CIFR (Clone–Integrate–Flip-out–Repeat): a toolset for iterative genome and pathway engineering of Gram-negative bacteria

Advanced genome engineering enables precise and customizable modifications of bacterial species, and toolsets that exhibit broad-host compatibility are particularly valued owing to their portability. Tn5 transposon vectors have been widely used to establish random integrations of desired DNA sequences into bacterial genomes. However, the iteration of the procedure remains challenging because of the limited availability and reusability of selection markers. We addressed this challenge with CIFR, a mini-Tn5 integration system tailored for iterative genome engineering. The pCIFR vectors incorporate attP and attB sites flanking an antibiotic resistance marker used to select for the insertion.
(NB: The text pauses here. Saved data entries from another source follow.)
Lemma html_line URL_new line i :
  steps (pushes (parserLabelled URL_new)) (Html.extractUrlsFromLine URL_new line i).
Proof.
  unfold Html.extractUrlsFromLine, Html.extractFromAttributes,
    Html.extractPlainUrls, Html.extractByAttributePattern,
    Html.extractByPlainPattern, Html.addUrlIfNew.
  repeat first
    [ apply logExtractionError_pushes
    | apply addIfNew_pushes; split; [by eapply truthy_nonempty|reflexivity]
    | scan_step (pushes (parserLabelled URL_new)) ].
Qed.

(** ** The structured scanners *)

Lemma extractUrlsFromText_wellLabelled text context :
  Forall wellLabelled (StructuredText.extractUrlsFromText text context).
Proof.
  unfold StructuredText.extractUrlsFromText.
  rewrite !Forall_app, !Forall_fmap. repeat split.
  - apply (textUrl_wellLabelled URL_PATTERN httpOrHttps);
      [reflexivity|apply labels_URL_PATTERN].
  - apply (textUrl_wellLabelled FTP_PATTERN (fun _ => ftp));
      [reflexivity|apply labels_FTP_PATTERN].
  - apply (textUrl_wellLabelled MAILTO_PATTERN (fun _ => mailto));
      [reflexivity|apply labels_MAILTO_PATTERN].
  - apply (textUrl_wellLabelled TEL_PATTERN (fun _ => tel));
      [reflexivity|apply labels_TEL_PATTERN].
  - apply (textUrl_wellLabelled FILE_PATTERN (fun _ => file));
      [reflexivity|apply labels_FILE_PATTERN].
Qed.

Lemma collectUrls_wellLabelled childContext :
  forall obj context,
    Forall wellLabelled (StructuredText.collectUrls childContext obj context).
Proof.
  fix IH 1. intros [s|items|entries|] context; simpl.
  - apply extractUrlsFromText_wellLabelled.
  - induction items as [|item items IHitems]; [constructor|].
    apply Forall_app. split; [apply IH|apply IHitems].
  - induction entries as [|[key v] entries IHentries]; [constructor|].
    apply Forall_app. split; [apply IH|apply IHentries].
  - constructor.
Qed.

Lemma extractStructured_wellLabelled parse childContext content :
  Forall wellLabelled
    (tokensOf (StructuredText.extractStructured parse childContext content)).
Proof.
  unfold StructuredText.extractStructured.
  destruct (parse content) as [parsed|e]; simpl.
  - apply collectUrls_wellLabelled.
  - apply extractUrlsFromText_wellLabelled.
Qed.

End LabelFacts.

(** The YAML scanner labels every match of its [https?://] pattern
    [https]: a token whose value begins with [http://] carries the
    secure-web scheme, although both classifiers, and the properties
    scanner on the same line, say [http].  The CSS and JSON scanners do the
    same. *)
Lemma yaml_labels_http_as_https :
  Yaml.extractFromYaml "url: http://example.com" =
    Ok [ mkUrl "http://example.com" https None None None
               (Some (mkPosition 1 6)) (Some "url: http://example.com") ] /\
  valuesOf (Css.extractFromCss "url: http://example.com")
    = ["http://example.com"] /\
  protocol <$> tokensOf (Css.extractFromCss "url: http://example.com")
    = [https] /\
  protocol <$> tokensOf (Json.extractFromJson "url: http://example.com")
    = [https] /\
  Collect.classifyUrlProtocol "http://example.com" = http /\
  UrlValidation.detectUrlProtocol ReferenceURL.URL_new "http://example.com" = http /\
  Properties.extractFromProperties "url: http://example.com" =
    Ok [ mkUrl "http://example.com" http None None None
               (Some (mkPosition 1 6)) (Some "url: http://example.com") ].
Proof. repeat split; vm_compute; reflexivity. Qed.



(* ================================================================== *)
(** * Properties: the classifier *)
(* ================================================================== *)

Module ClassifierFacts.

Lemma classifyUrlProtocol_find candidate :
  Collect.classifyUrlProtocol candidate =
    match find (fun entry => beginsWith (JS.trim candidate) entry.1)
               RECOGNIZED_PREFIXES with
    | Some entry => entry.2
    | None => unknown
    end.
Proof.
  unfold Collect.classifyUrlProtocol, beginsWith. simpl.
  repeat (destruct (JS.startsWith _ _); [reflexivity|]). reflexivity.
Qed.

Lemma supported_protocol_mapped protocol :
  UrlValidation.mapProtocolToType protocol <> unknown <->
  protocol ∈ UrlValidation.SUPPORTED_PROTOCOLS.
Proof.
  unfold UrlValidation.mapProtocolToType, UrlValidation.SUPPORTED_PROTOCOLS.
  rewrite !elem_of_cons, elem_of_nil.
  do 6 (match goal with
        | |- context [String.eqb protocol ?s] =>
            destruct (String.eqb_spec protocol s) as [->|?];
            [split; [intros _; auto 10|intros _; discriminate]|]
        end).
  split; [intros H; by contradiction H|].
  intros [?|[?|[?|[?|[?|[?|[]]]]]]]; congruence.
Qed.

End ClassifierFacts.

(** C8 — the prefix classifier returns the scheme of the first recognized
    prefix the trimmed candidate begins with, letter case aside, and
    [unknown] when it begins with none.  The parser-backed classifier
    never throws: it returns the scheme of the protocol the platform parser
    reports, so it recognizes a candidate exactly when the parser accepts
    it with one of the six supported protocols; a candidate the parser
    reads with protocol [javascript:] is [unknown], and one it reads with
    protocol [https:] and host [a.com] is [https] with domain [a.com]. *)
Theorem classifier_recognizes_the_six_schemes
    (URL_new : string -> Exc URL) (candidate : string) :
  Collect.classifyUrlProtocol candidate =
    match find (fun entry => beginsWith (JS.trim candidate) entry.1)
               RECOGNIZED_PREFIXES with
    | Some entry => entry.2
    | None => unknown
    end /\
  (Collect.classifyUrlProtocol candidate <> unknown <->
   beginsWithRecognizedPrefix (JS.trim candidate) = true) /\
  (UrlValidation.detectUrlProtocol URL_new candidate <> unknown <->
   exists parsed, URL_new candidate = Ok parsed /\
                  URL_protocol parsed ∈ UrlValidation.SUPPORTED_PROTOCOLS) /\
  (forall e, URL_new candidate = Throw e ->
     UrlValidation.detectUrlProtocol URL_new candidate = unknown /\
     UrlValidation.extractUrlComponents URL_new candidate = None) /\
  (forall parsed, URL_new candidate = Ok parsed ->
     (URL_protocol parsed = "javascript:" ->
        UrlValidation.detectUrlProtocol URL_new candidate = unknown) /\
     (URL_protocol parsed = "https:" ->
        UrlValidation.detectUrlProtocol URL_new candidate = https /\
        UrlValidation.c_domain <$> UrlValidation.extractUrlComponents URL_new candidate
          = Some (URL_hostname parsed))).
Proof.
  split; [apply ClassifierFacts.classifyUrlProtocol_find|].
  split; [|split; [|split]].
  - rewrite ClassifierFacts.classifyUrlProtocol_find.
    unfold beginsWithRecognizedPrefix, RECOGNIZED_PREFIXES. simpl.
    repeat (destruct (beginsWith _ _); [by split|]). by split.
  - unfold UrlValidation.detectUrlProtocol, UrlValidation.parseUrl.
    destruct (URL_new candidate) as [parsed|e].
    + rewrite ClassifierFacts.supported_protocol_mapped. split.
      * intros ?. by exists parsed.
      * by intros (? & [= <-] & ?).
    + split; [done|]. by intros (? & [=] & _).
  - intros e He.
    unfold UrlValidation.detectUrlProtocol, UrlValidation.extractUrlComponents,
      UrlValidation.parseUrl. by rewrite He.
  - intros parsed Hp.
    unfold UrlValidation.detectUrlProtocol, UrlValidation.extractUrlComponents,
      UrlValidation.parseUrl. rewrite Hp. split; by intros ->.
Qed.

(** C8 at [javascript:x] and [https://a.com] under the reference parser. *)
Lemma classifier_recognizes_the_six_schemes_witness :
  UrlValidation.detectUrlProtocol ReferenceURL.URL_new "javascript:x" = unknown /\
  UrlValidation.detectUrlProtocol ReferenceURL.URL_new "https://a.com" = https /\
  UrlValidation.c_domain
    <$> UrlValidation.extractUrlComponents ReferenceURL.URL_new "https://a.com"
    = Some "a.com" /\
  Collect.classifyUrlProtocol "javascript:x" = unknown /\
  Collect.classifyUrlProtocol "HTTPS://a.com" = https.
Proof.
  pose proof (classifier_recognizes_the_six_schemes ReferenceURL.URL_new
                "javascript:x") as (_ & _ & _ & _ & Hjs).
  pose proof (classifier_recognizes_the_six_schemes ReferenceURL.URL_new
                "https://a.com") as (_ & _ & _ & _ & Hweb).
  pose proof (classifier_recognizes_the_six_schemes ReferenceURL.URL_new
                "HTTPS://a.com") as (Hupper & _).
  destruct (Hjs (mkURL "javascript:" "" "x" "" "") eq_refl) as [Hunknown _].
  destruct (Hweb (mkURL "https:" "a.com" "/" "" "") eq_refl) as [_ Hhttps].
  destruct (Hhttps eq_refl) as [Hscheme Hdomain].
  split; [exact (Hunknown eq_refl)|].
  split; [exact Hscheme|].
  split; [exact Hdomain|].
  split; [reflexivity|].
  rewrite Hupper. reflexivity.
Defined.
Lemma restart_extracts_frame_and_starts_from_it_witness :
  exists st' sim,
    initialize_run config_short env_cpu (SimulationFromRestart run1 3) st_restart
    = (Returns tt, st') /\
    self_pdb_file st' = Some (run2 // "run-0001_frame000003.pdb") /\
    self_top_file st' = Some (run2 // "protein.prmtop") /\
    self_sim st' = AttrSim sim /\
    positions_file sim = Some (run2 // "run-0001_frame000003.pdb").
Proof.
  pose proof (restart_extracts_frame_and_starts_from_it config_short env_cpu
                run1 3 st_restart
                (snd (initialize_run config_short env_cpu
                        (SimulationFromRestart run1 3) st_restart))) as W.
  assert (E : initialize_run config_short env_cpu
                (SimulationFromRestart run1 3) st_restart
              = (Returns tt,
                 snd (initialize_run config_short env_cpu
                        (SimulationFromRestart run1 3) st_restart)))
    by (vm_compute; reflexivity).
  specialize (W E). cbv zeta in W.
  destruct W as (old_pdb & dcd & u & u' & sim & _ & _ & _ & _ & _ & Htop & Hpdb
                 & _ & Hsim & Hpos & _).
  exists (snd (initialize_run config_short env_cpu
                 (SimulationFromRestart run1 3) st_restart)), sim.
  split; [exact E |]. split; [exact Hpdb |]. split; [exact Htop |].
  split; [exact Hsim | exact Hpos].
Defined.

(** ** Reporters and stepping *)

Lemma div_succ_step c r :
  0 < r -> (c + 1) / r = c / r + (if (c + 1) mod r =? 0 then 1 else 0).
Proof.
  intros Hr. destruct ((c + 1) mod r =? 0) eqn:Hdue.
  - apply Z.eqb_eq in Hdue.
    Z.div_mod_to_equations. nia.
  - apply Z.eqb_neq in Hdue.
    Z.div_mod_to_equations. nia.
Qed.

Lemma simulate_reporters env n : forall s fs,
  reporters (fst (simulate env n s fs)) = reporters s /\
  currentStep (fst (simulate env n s fs)) = currentStep s + Z.of_nat n /\
  sim_id (fst (simulate env n s fs)) = sim_id s.
Proof.
  induction n as [| n IH]; intros s fs.
  - simpl. repeat split; lia.
  - cbn [simulate]. unfold step_once.
    match goal with
    | |- context [simulate env n ?s1 ?fs1] =>
        destruct (IH s1 fs1) as (Hrep & Hstep & Hid)
    end.
    rewrite Hrep, Hstep, Hid. simpl. repeat split; lia.
Qed.
(** The request line, byte by byte: what it leaves in the request. *)
Lemma request_line_bytes (m p v : list ascii) :
  Forall (fun c => c <> " "%char /\ c <> NUL) m ->
  Forall (fun c => c <> " "%char /\ c <> NUL) p ->
  Forall (fun c => c <> CR /\ c <> NUL) v ->
  exists request,
    requestParse_bytes zeroRequest (m ++ " "%char :: p ++ " "%char :: v ++ [CR])
    = Ok request /\
    (state request = RequestParseStateCR /\
     cstring (method request) = firstn 63 m /\
     cstring (path request) = firstn 1023 p /\
     cstring (version request) = firstn 15 v /\
     URLDecode (path request) (zeros 1024) 1024 URLDecodeTypeWholeURL
     = Ok (pathDecoded request) /\
     methodTruncated (warnings request) = (63 <? len m) /\
     pathTruncated (warnings request) = (1023 <? len p) /\
     versionTruncated (warnings request) = (15 <? len v)) /\
    headers request = headers zeroRequest /\
    headersCount request = 0 /\
    headersStringPool request = headersStringPool zeroRequest /\
    headersStringPoolOffset request = 0 /\
    body request = body zeroRequest /\
    headersStringPoolExhausted (warnings request) = false /\
    headersTooManyDropped (warnings request) = false /\
    bodyTruncated (warnings request) = false.
Proof.
  intros Hm Hp Hv.
  assert (Hm1 : Forall (fun c => c <> " "%char) m)
    by (eapply Forall_impl; [|exact Hm]; now intros c [H _]).
  assert (Hm2 : Forall (fun c => c <> NUL) m)
    by (eapply Forall_impl; [|exact Hm]; now intros c [_ H]).
  assert (Hp1 : Forall (fun c => c <> " "%char) p)
    by (eapply Forall_impl; [|exact Hp]; now intros c [H _]).
  assert (Hp2 : Forall (fun c => c <> NUL) p)
    by (eapply Forall_impl; [|exact Hp]; now intros c [_ H]).
  assert (Hv1 : Forall (fun c => c <> CR) v)
    by (eapply Forall_impl; [|exact Hv]; now intros c [H _]).
  assert (Hv2 : Forall (fun c => c <> NUL) v)
    by (eapply Forall_impl; [|exact Hv]; now intros c [_ H]).
  rewrite requestParse_bytes_app.
  rewrite (method_bytes m Hm1 zeroRequest eq_refl) by closed.
  cbn [bind requestParse_bytes].
  set (r1 := set_warnings _ _).
  assert (E1 : requestParse_byte r1 " " = Ok (set_state r1 RequestParseStatePath))
    by reflexivity.
  rewrite E1. cbn [bind]. clear E1.
  rewrite requestParse_bytes_app.
  rewrite (path_bytes p Hp1 (set_state r1 RequestParseStatePath) eq_refl)
    by closed.
  cbn [bind requestParse_bytes].
  set (r2 := set_warnings _ _).
  destruct (URLDecode_loop_ok (path r2) (pathDecoded r2) 1024 URLDecodeTypeWholeURL 0
              URLDecodeStateNormal NUL) as (decoded & Hdec & Hdl);
    [reflexivity | lia | lia |].
  assert (E2 : requestParse_byte r2 " "
               = Ok (set_state (set_pathDecoded r2 decoded) RequestParseStateVersion)).
  { unfold requestParse_byte, requestParse_turn.
    change (state r2) with RequestParseStatePath. cbn [Ascii.eqb Bool.eqb].
    unfold URLDecode. rewrite Hdec. reflexivity. }
  rewrite E2. cbn [bind]. clear E2.
  rewrite requestParse_bytes_app.
  rewrite (version_bytes v Hv1 (set_state (set_pathDecoded r2 decoded)
                                  RequestParseStateVersion) eq_refl)
    by closed.
  cbn [bind requestParse_bytes].
  set (r3 := set_warnings _ _).
  assert (E3 : requestParse_byte r3 CR = Ok (set_state r3 RequestParseStateCR))
    by reflexivity.
  rewrite E3. cbn [bind]. clear E3.
  eexists. split; [reflexivity|]. split.
  - split; [reflexivity|].
    split; [exact (cstring_filled 64 63 m ltac:(lia) Hm2)|].
    split; [exact (cstring_filled 1024 1023 p ltac:(lia) Hp2)|].
    split; [exact (cstring_filled 16 15 v ltac:(lia) Hv2)|].
    split; [exact Hdec|].
    subst r3 r2 r1.
    cbn [warnings set_state set_warnings set_version set_pathDecoded set_path
         set_method zeroRequest methodLength pathLength versionLength
         warn_methodTruncated warn_pathTruncated warn_versionTruncated].
    change (0 + ?x) with x.
    destruct (15 <? len v), (1023 <? len p), (63 <? len m);
      repeat split; reflexivity.
  - do 5 (split; [reflexivity|]).
    subst r3 r2 r1.
    cbn [warnings set_state set_warnings set_version set_pathDecoded set_path
         set_method zeroRequest methodLength pathLength versionLength
         warn_methodTruncated warn_pathTruncated warn_versionTruncated].
    change (0 + ?x) with x.
    destruct (15 <? len v), (1023 <? len p), (63 <? len m);
      repeat split; reflexivity.
Qed.
(** A browser state of the user directory is made by the first request
    for its path and found by the later ones, which change nothing; after the
    first, the cache of the local state holds the account it is signed in
    with, whether it was known before or not. *)
Lemma GetBrowserState_once dir path m :
  manager_ok dir m -> DirName path = dir ->
  exists m' state, GetBrowserState dir path m = Ok (m', state) /\ manager_ok dir m' /\
    GetBrowserState dir path m' = Ok (m', state) /\
    (find_state path m = None -> GetStatePath state = path /\ account_cached state m').
Proof.
  intros Hm Hdir. unfold GetBrowserState at 1.
  destruct (find_state path m) as [state |] eqn:Hfind.
  - exists m, state. split; [done |]. split; [done |]. split; [| done].
    unfold GetBrowserState. by rewrite Hfind.
  - rewrite (new_on_the_record Hstate). simpl.
    set (state := ChromeBrowserState_new path).
    pose proof (find_map_insert path state m Hfind) as Hnew. set (m1 := set_field _ _) in *.
    destruct (DoFinalInit_ok dir state m1) as (m' & Hrun & Hm' & Hstates & Hacc).
    + done.
    + apply (new_on_the_record Hstate).
    + rewrite <- Hdir. f_equal. apply (new_state_path Hstate).
    + rewrite Hrun. exists m', state. split; [done |]. split; [done |]. split.
      * unfold GetBrowserState. unfold find_state in *. rewrite Hstates, Hnew. done.
      * intros _. split; [apply (new_state_path Hstate) | done].
Qed.
End manager_correct.

(** ** Concrete runs *)
Module ConcreteBrowserStates.
Import ConcreteValues ConcretePrefs.

(** A path is a directory and a name. *)
#[export] Instance paths : PathApi := {|
  FilePath := string * string;
  FilePath_eq_dec := _;
  FilePath_lt p q := String.ltb p.2 q.2;
  DirName p := (""%string, p.1);
  BaseNameAsASCII p := p.2;
  AppendASCII d name := (d.2, name);
|}.

(** Everyone is signed in as the user named like the path. *)
#[export] Instance states : BrowserStateApi := {|
  ChromeBrowserState := string * string;
  ChromeBrowserState_new p := p;
  IsOffTheRecord _ := false;
  GetStatePath s := s;
  GetOriginalChromeBrowserState s := s;
  OffTheRecordChromeBrowserState _ := None;
  HasActiveStateManager _ := false;
  account_info s := ("id"%string, s.2);
  file_sizes _ _ := [];
|}.

Lemma concrete_state_laws : state_laws.
Proof. by split. Qed.

Definition data_dir : FilePath := ("", "data")%string.
Definition no_prefs : PrefService := [].
Definition default_path : FilePath := ("data", "Default")%string.
Definition dotted_path : FilePath := ("data", "john.doe")%string.

Lemma no_prefs_stored : stored_ok no_prefs.
Proof. split; [by eexists | done]. Qed.

Definition empty_cache := BrowserStateInfoCache_new no_prefs data_dir.

Definition with_dotted : PrefService * BrowserStateInfoCache :=
  from_ok (no_prefs, empty_cache)
    (AddBrowserState dotted_path "id" "john" no_prefs empty_cache).

Lemma with_dotted_history : cache_history [] with_dotted.1 with_dotted.2.
Proof.
  apply (history_step [] no_prefs empty_cache (QAdd dotted_path "id" "john")).
  - apply history_new, no_prefs_stored.
  - by split.
  - reflexivity.
Qed.

Lemma with_dotted_ok : cache_ok [] with_dotted.1 with_dotted.2.
Proof. apply (history_ok concrete_laws concrete_prefs_laws), with_dotted_history. Qed.

Definition without_dotted : PrefService * BrowserStateInfoCache :=
  from_ok with_dotted (RemoveBrowserState dotted_path with_dotted.1 with_dotted.2).

Lemma without_dotted_history :
  cache_history ["john.doe"%string] without_dotted.1 without_dotted.2.
Proof.
  apply (history_step [] with_dotted.1 with_dotted.2 (QRemove dotted_path)).
  - apply with_dotted_history.
  - exists 0. reflexivity.
  - reflexivity.
Qed.

Lemma cache_agrees_with_prefs_witness :
  sorted_keys_ without_dotted.2 = [] /\
  (forall k, is_Some (FindKey (cache_of without_dotted.1) k) <->
             k ∈ sorted_keys_ without_dotted.2 \/ k ∈ ["john.doe"%string]) /\
  is_ok (cache_step (QAdd default_path "id" "me") without_dotted.1 without_dotted.2).
Proof.
  destruct (cache_agrees_with_prefs concrete_laws concrete_prefs_laws _ _ _ without_dotted_history)
    as (_ & _ & Hagree & _ & _ & _ & Hall).
  split; [reflexivity |]. split; [exact Hagree |].
  apply (Hall (QAdd default_path "id" "me")). by split.
Defined.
Subsequent removal of antibiotic determinants is facilitated by the Bxb1 integrase paired to a user-friendly counter-selection marker, both encoded in auxiliary plasmids. CIFR delivers engineered strains harboring stable DNA insertions and free of any antibiotic resistance cassette, allowing for the reusability of the tool. The system was validated in Pseudomonas putida, Escherichia coli, and Cupriavidus necator, underscoring its portability across diverse industrially relevant hosts. The CIFR toolbox was calibrated through combinatorial integrations of chromoprotein genes in P. putida, generating strains displaying a diverse color palette. We also introduced a carotenoid biosynthesis pathway in P. putida in a two-step engineering process, showcasing the potential of the tool for pathway balancing. The broad utility of the CIFR toolbox expands the toolkit for metabolic engineering, allowing for the construction of complex phenotypes while opening new possibilities in bacterial genetic manipulations.